(** X4: only the probe is guarded.  A token request that fails in
    transport raises the exception of the transport as it is, a
    [ConnectionError] too. *)
Theorem get_api_key_token_request_failed r1 e :
  server w (length (log w)) = Responded r1 ->
  status_code r1 = 204 ->
  server w (S (length (log w))) = Failed e ->
  get_api_key fuel app_name user_name timeout self w =
    (Raised e, self, token_requested app_name user_name timeout self w).
Proof.
  intros H1 S1 H2. unfold get_api_key. unfold_method.
  fold (probe_request self timeout). rewrite H1. cbv beta iota. rewrite S1.
  change (204 =? 204) with true. cbv beta iota.
  fold (token_request self app_name user_name timeout).
  rewrite server_sent, length_log_sent, H2. reflexivity.
Qed.

Lemma get_api_key_token_missing r1 r2 :
  server w (length (log w)) = Responded r1 ->
  status_code r1 = 204 ->
  server w (S (length (log w))) = Responded r2 ->
  status_code r2 = 201 ->
  field r2 "app_token" = None ->
  exists e,
    field_error r2 "app_token" e
    /\ get_api_key fuel app_name user_name timeout self w =
         (Raised e, self, token_requested app_name user_name timeout self w).
Proof.
  intros H1 S1 H2 S2 Hf. unfold get_api_key. unfold_method.
  fold (probe_request self timeout). rewrite H1. cbv beta iota. rewrite S1.
  change (204 =? 204) with true. cbv beta iota.
  fold (token_request self app_name user_name timeout).
  rewrite server_sent, length_log_sent, H2. cbv beta iota. rewrite S2.
  change (201 =? 201) with true. cbv beta iota.
  unfold field in Hf. unfold field_error.
  destruct (body r2) as [[| | | | | |entries]|]; cbv beta iota;
    try (eexists; split; [|reflexivity]; reflexivity).
  rewrite Hf. eexists; split; [|reflexivity]; reflexivity.
Qed.

Lemma get_api_key_token_not_str r1 r2 v :
  server w (length (log w)) = Responded r1 ->
  status_code r1 = 204 ->
  server w (S (length (log w))) = Responded r2 ->
  status_code r2 = 201 ->
  field r2 "app_token" = Some v ->
  (forall app_token, v <> VStr app_token) ->
  exists e,
    exn_class e = TypeError
    /\ get_api_key fuel app_name user_name timeout self w =
         (Raised e, self, token_requested app_name user_name timeout self w).
Proof.
  intros H1 S1 H2 S2 Hf Hv. unfold get_api_key. unfold_method.
  fold (probe_request self timeout). rewrite H1. cbv beta iota. rewrite S1.
  change (204 =? 204) with true. cbv beta iota.
  fold (token_request self app_name user_name timeout).
  rewrite server_sent, length_log_sent, H2. cbv beta iota. rewrite S2.
  change (201 =? 201) with true. cbv beta iota.
  unfold field in Hf.
  destruct (body r2) as [[| | | | | |entries]|]; try discriminate.
  cbv beta iota. rewrite Hf. cbv beta iota.
  destruct v as [| | | |app_token| |];
    try (eexists; split; [|reflexivity]; reflexivity).
  now contradiction (Hv app_token).
Qed.
(** X21: the registry is never asked without a token: a manifest request in
    the trace of a lookup follows a token request that was answered with
    status 200 and a token that is not empty, and it carries this token as
    bearer token. *)
Theorem registry_needs_token rep_tag env h url authorization r :
  ERegistryHead url authorization r ∈ (_docker_remote_sha256 rep_tag env h).2 ->
  exists scope rq token,
    (_docker_remote_sha256 rep_tag env h).2 !! 0%nat = Some (EAuthGet scope (Answer rq))
    /\ status_code rq = 200
    /\ json rq = JsonDict (Some token)
    /\ Py.truthy token = true
    /\ authorization = "Bearer " +:+ token.
Proof.
  unfold _docker_remote_sha256, bind, auth_get, registry_head, print, ret, raise.
  cbv zeta.
  repeat case_match; simplify_eq/=.
  all: rewrite ?elem_of_cons, ?elem_of_nil.
  all: intros Hin; repeat (destruct Hin as [Hin|Hin]); try done; simplify_eq.
  all: eexists _, _, _; split_and!; try done.
  all: try by apply Z.eqb_eq, negb_false_iff.
  all: by apply negb_false_iff.
Qed.

Lemma registry_needs_token_witness :
  let env := world (docker_with_image 0) token_ok registry_ok in
  exists scope rq token,
    (_docker_remote_sha256 "repo:tag" env []).2 !! 0%nat = Some (EAuthGet scope (Answer rq))
    /\ status_code rq = 200
    /\ json rq = JsonDict (Some token)
    /\ Py.truthy token = true
    /\ "Bearer tok" = "Bearer " +:+ token.
Proof.
  intros env.
  apply (registry_needs_token "repo:tag" env []
           "https://registry-1.docker.io/v2/repo/manifests/tag" "Bearer tok" registry_ok).
  vm_compute. right. left.
Defined.

(** ** Volumes and the data directory *)

(** X22: every volume of the configuration is in the run invocation as a
    [-v] pair.  Its host side is the subpath itself when the subpath begins
    with a slash, so that such a volume lies outside [data_path].  Otherwise
    it is [data_path] and the subpath with one slash put between them,
    except that nothing is put between them when [data_path] is empty or
    ends with a slash already. *)
Theorem volume_host_path cfg cli name image data_path key val :
  (key, val) ∈ default [] (cfg_v cfg) ->
  exists before after host,
    (_run_cmd cfg cli name image data_path).2
    = before ++ ["-v"; host +:+ ":" +:+ val] ++ after
    /\ (Py.startswith "/" key = true -> host = key)
    /\ (Py.startswith "/" key = false ->
        (data_path = "" -> host = key)
        /\ (Py.endswith "/" data_path = true -> host = data_path +:+ key)
        /\ (data_path <> "" -> Py.endswith "/" data_path = false ->
            host = data_path +:+ "/" +:+ key)).
Proof.
  intros (l1 & l2 & Hv)%list_elem_of_split.
  rewrite run_cmd_eq. cbn [snd]. unfold run_arguments. rewrite Hv.
  rewrite map_app, concat_app. cbn [map concat]. unfold mount_entry at 2. cbn [fst snd].
  eexists (["-d"] ++ concat (map port_entry (default [] (cfg_p cfg)))
             ++ concat (map (mount_entry data_path) l1)), _, (Py.path_join data_path key).
  split_and!.
  - rewrite <- !app_assoc. reflexivity.
  - unfold Py.path_join. by intros ->.
  - unfold Py.path_join. intros ->. split_and!.
    + by intros ->.
    + intros ->. by rewrite orb_true_r.
    + intros Hne ->. by destruct data_path.
Qed.

Lemma volume_host_path_witness :
  let cfg := {| cfg_name := Some "c1"; cfg_image := Some "repo:tag";
                cfg_data_path := Some "/d";
                cfg_dockerfile := None; cfg_docker_path := None;
                cfg_p := None; cfg_v := Some [("sub", "/x"); ("/etc/app", "/conf")];
                cfg_e := None; cfg_any := None; cfg_restart := None |} in
  let cmd := (_run_cmd cfg (command_line Start false false false) "c1" "repo:tag" "/d").2 in
  (exists before after, cmd = before ++ ["-v"; "/d/sub:/x"] ++ after)
  /\ (exists before after, cmd = before ++ ["-v"; "/etc/app:/conf"] ++ after).
Proof.
  intros cfg cmd. split.
  - destruct (volume_host_path cfg (command_line Start false false false) "c1" "repo:tag"
                "/d" "sub" "/x") as (before & after & host & Hcmd & _ & Hrel).
    { simpl. by left. }
    destruct (Hrel eq_refl) as (_ & _ & Hhost).
    rewrite (Hhost ltac:(discriminate) eq_refl) in Hcmd. by exists before, after.
  - destruct (volume_host_path cfg (command_line Start false false false) "c1" "repo:tag"
                "/d" "/etc/app" "/conf") as (before & after & host & Hcmd & Habs & _).
    { simpl. right. by left. }
    rewrite (Habs eq_refl) in Hcmd. by exists before, after.
Defined.

(** X23: when the configuration has volumes and [data_path] cannot be
    created, [_run] ends in the [OSError] of [os.makedirs]: no container is
    created and nothing is reported. *)
Theorem makedirs_failure_prevents_run cfg cli name image data_path env h :
  cfg_name cfg = Some name ->
  cfg_image cfg = Some image ->
  cfg_data_path cfg = Some data_path ->
  has_volumes cfg = true ->
  os_makedirs env h data_path = false ->
  _run cfg cli env h = (Raise OSError, [EMakedirs data_path false]).
Proof.
  intros Hname Himage Hdata Hv Hmk.
  rewrite (run_eq cfg cli name image data_path Hname Himage Hdata), run_cmd_eq.
  cbv zeta. by rewrite Hv, Hmk.
Qed.

Lemma makedirs_failure_prevents_run_witness :
  let env := {| subprocess_run := fun _ _ => completed 0 "";
                requests_get_token := fun _ _ => token_ok;
                requests_head := fun _ _ _ => registry_ok;
                os_makedirs := fun _ _ => false |} in
  _run config_with_volume (command_line Start false false false) env []
  = (Raise OSError, [EMakedirs "/d" false]).
Proof.
  intros env.
  apply (makedirs_failure_prevents_run config_with_volume
           (command_line Start false false false) "c1" "repo:tag" "/d" env []);
    reflexivity.
Defined.

(** ** The architecture name *)

(** X24: [get_arch] knows three machine names and gives each its own
    architecture name; every other machine name gives [unknown], without an
    error. *)
Theorem get_arch_known machine :
  (get_arch machine = "unknown" <-> machine ∉ ["x86_64"; "aarch64"; "armv7l"])
  /\ (forall other,
        get_arch machine = get_arch other -> get_arch machine <> "unknown" ->
        machine = other).
Proof.
  assert (Hcases : forall m,
    (m = "armv7l" /\ get_arch m = "arm32v7")
    \/ (m = "aarch64" /\ get_arch m = "arm64v8")
    \/ (m = "x86_64" /\ get_arch m = "amd64")
    \/ ((m ∉ ["x86_64"; "aarch64"; "armv7l"]) /\ get_arch m = "unknown")).
  { intros m. unfold get_arch. cbv zeta.
    destruct (decide (m = "armv7l")) as [->|H1]; [by left|].
    rewrite lookup_insert_ne by done.
    destruct (decide (m = "aarch64")) as [->|H2]; [right; by left|].
    rewrite lookup_insert_ne by done.
    destruct (decide (m = "x86_64")) as [->|H3]; [right; right; by left|].
    rewrite lookup_insert_ne by done. right. right. right. split; [|done].
    rewrite !elem_of_cons, elem_of_nil. tauto. }
  split.
  - destruct (Hcases machine) as [[-> ->]|[[-> ->]|[[-> ->]|[Hout ->]]]]; split; try done.
    all: intros Hout; exfalso; apply Hout; rewrite !elem_of_cons; tauto.
  - intros other.
    destruct (Hcases machine) as [[-> ->]|[[-> ->]|[[-> ->]|[Hout ->]]]]; [| | |done].
    all: destruct (Hcases other) as [[-> ->]|[[-> ->]|[[-> ->]|[Hout ->]]]]; done.
Qed.

Lemma get_arch_known_witness :
  get_arch "riscv64" = "unknown" /\ get_arch "aarch64" = "arm64v8".
Proof.
  destruct (get_arch_known "riscv64") as [[_ Hunknown] _].
  split; [|reflexivity]. apply Hunknown.
  rewrite !elem_of_cons, elem_of_nil. by intros [|[|[|]]].
Defined.

(** ** The configuration check on values of any type *)

Lemma required_pass cfg keys rest env h :
  forallb (fun key => bool_decide (is_Some (cfg !! key))) keys = true ->
  _config_check_required cfg keys rest env h = rest env h.
Proof.
  induction keys as [|key keys IH]; [done|]. simpl.
  intros [-> Hkeys]%andb_true_iff. by apply IH.
Qed.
· · · · ·
--- WORK TASK ---
Write out each line of the data that holds the string "discriminate".

--- SOLUTION BELOW ---
  destruct (body r2) as [[| | | | | |entries]|]; try discriminate.
    rewrite (Hhost ltac:(discriminate) eq_refl) in Hcmd. by exists before, after.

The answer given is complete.